- Task details
Every line of the data is to be reproduced exactly.

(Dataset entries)
End zone.
(** ** The list of data zones that the tables stand for *)

Section data.
Context (h : MinixFSSuperblock).
Implicit Types z : MinixFSZone.
Notation N := (NUM_ZONE_ADDRESSES h).

Lemma addresses_pos : 0 < N.
Proof. unfold NUM_ZONE_ADDRESSES. by destruct (is_v3 h). Qed.

(** A missing table counts as a table of zeros. *)
Definition table_of (t : option (list Z)) : list Z := default (zeros N) t.
Definition double_data (ts : option (list (option (list Z)))) : list Z :=
  match ts with Some ts => mjoin (table_of <$> ts) | None => zeros (N * N) end.
Definition data (z : MinixFSZone) : list Z :=
  take 7 (direct_zones_ z) ++ table_of (indirect_zones_ z) ++ double_data (double_indirect_zones_ z).

(** The zones that hold tables. *)
Definition meta (z : MinixFSZone) : list Z :=
  filter (λ v, v ≠ 0) (drop 7 (direct_zones_ z) ++ default [] (double_indirect_linking_zone_ z)).

(** A table and the number of the zone it is kept in. *)
Definition linked (zone : Z) (t : option (list Z)) : Prop :=
  match t with Some l => zone ≠ 0 ∧ length l = Z.to_nat N | None => zone = 0 end.

Record shape (z : MinixFSZone) : Prop := {
  sh_direct : Z.of_nat (length (direct_zones_ z)) = NUM_ZONES h;
  sh_indirect : ∃ v7, direct_zones_ z !! 7%nat = Some v7 ∧ linked v7 (indirect_zones_ z);
  sh_double : ∃ v8, direct_zones_ z !! 8%nat = Some v8 ∧
    match double_indirect_linking_zone_ z, double_indirect_zones_ z with
    | Some linking, Some tables => v8 ≠ 0 ∧ length linking = Z.to_nat N ∧ Forall2 linked linking tables
    | None, None => v8 = 0
    | _, _ => False
    end;
}.

Definition capacity : Z := 7 + (N + N * N).

(** A number that can be stored and names a block. *)
Definition is_zone (v : Z) : Prop := 0 < v < 2 ^ 16.

(** [z] stands for the zones [zs]. *)
Record rep (z : MinixFSZone) (zs : list Z) : Prop := {
  rep_shape : shape z;
  rep_data : data z = zs ++ zeros (capacity - Z.of_nat (length zs));
  rep_zones : Forall is_zone zs;
  rep_num : num_zones_ z = Z.of_nat (length zs);
  rep_capacity : Z.of_nat (length zs) <= capacity;
}.

Lemma zeros_lookup n i v : zeros n !! i = Some v → v = 0.
Proof. unfold zeros. by intros [? _]%lookup_replicate. Qed.

Lemma table_of_length zone t : linked zone t → length (table_of t) = Z.to_nat N.
Proof. destruct t; simpl; [by intros [_ ?]|]. intros _. apply length_replicate. Qed.

Lemma tables_length linking ts : Forall2 linked linking ts →
  Forall (λ l, length l = Z.to_nat N) (table_of <$> ts).
Proof. induction 1; simpl; constructor; [by eapply table_of_length|done]. Qed.

Lemma direct_long z : shape z → (7 <= length (direct_zones_ z))%nat.
Proof. intros [Hd _ _]. unfold NUM_ZONES in Hd. destruct (is_v3 h); lia. Qed.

- Output below
End zone.
(** ** The list of data zones that the tables stand for *)

Section data.
Context (h : MinixFSSuperblock).
Implicit Types z : MinixFSZone.
Notation N := (NUM_ZONE_ADDRESSES h).

Lemma addresses_pos : 0 < N.
Proof. unfold NUM_ZONE_ADDRESSES. by destruct (is_v3 h). Qed.

(** A missing table counts as a table of zeros. *)
Definition table_of (t : option (list Z)) : list Z := default (zeros N) t.
Definition double_data (ts : option (list (option (list Z)))) : list Z :=
  match ts with Some ts => mjoin (table_of <$> ts) | None => zeros (N * N) end.
Definition data (z : MinixFSZone) : list Z :=
  take 7 (direct_zones_ z) ++ table_of (indirect_zones_ z) ++ double_data (double_indirect_zones_ z).

(** The zones that hold tables. *)
Definition meta (z : MinixFSZone) : list Z :=
  filter (λ v, v ≠ 0) (drop 7 (direct_zones_ z) ++ default [] (double_indirect_linking_zone_ z)).

(** A table and the number of the zone it is kept in. *)
Definition linked (zone : Z) (t : option (list Z)) : Prop :=
  match t with Some l => zone ≠ 0 ∧ length l = Z.to_nat N | None => zone = 0 end.

Record shape (z : MinixFSZone) : Prop := {
  sh_direct : Z.of_nat (length (direct_zones_ z)) = NUM_ZONES h;
  sh_indirect : ∃ v7, direct_zones_ z !! 7%nat = Some v7 ∧ linked v7 (indirect_zones_ z);
  sh_double : ∃ v8, direct_zones_ z !! 8%nat = Some v8 ∧
    match double_indirect_linking_zone_ z, double_indirect_zones_ z with
    | Some linking, Some tables => v8 ≠ 0 ∧ length linking = Z.to_nat N ∧ Forall2 linked linking tables
    | None, None => v8 = 0
    | _, _ => False
    end;
}.

Definition capacity : Z := 7 + (N + N * N).

(** A number that can be stored and names a block. *)
Definition is_zone (v : Z) : Prop := 0 < v < 2 ^ 16.

(** [z] stands for the zones [zs]. *)
Record rep (z : MinixFSZone) (zs : list Z) : Prop := {
  rep_shape : shape z;
  rep_data : data z = zs ++ zeros (capacity - Z.of_nat (length zs));
  rep_zones : Forall is_zone zs;
  rep_num : num_zones_ z = Z.of_nat (length zs);
  rep_capacity : Z.of_nat (length zs) <= capacity;
}.

Lemma zeros_lookup n i v : zeros n !! i = Some v → v = 0.
Proof. unfold zeros. by intros [? _]%lookup_replicate. Qed.

Lemma table_of_length zone t : linked zone t → length (table_of t) = Z.to_nat N.
Proof. destruct t; simpl; [by intros [_ ?]|]. intros _. apply length_replicate. Qed.

Lemma tables_length linking ts : Forall2 linked linking ts →
  Forall (λ l, length l = Z.to_nat N) (table_of <$> ts).
Proof. induction 1; simpl; constructor; [by eapply table_of_length|done]. Qed.

Lemma direct_long z : shape z → (7 <= length (direct_zones_ z))%nat.
Proof. intros [Hd _ _]. unfold NUM_ZONES in Hd. destruct (is_v3 h); lia. Qed.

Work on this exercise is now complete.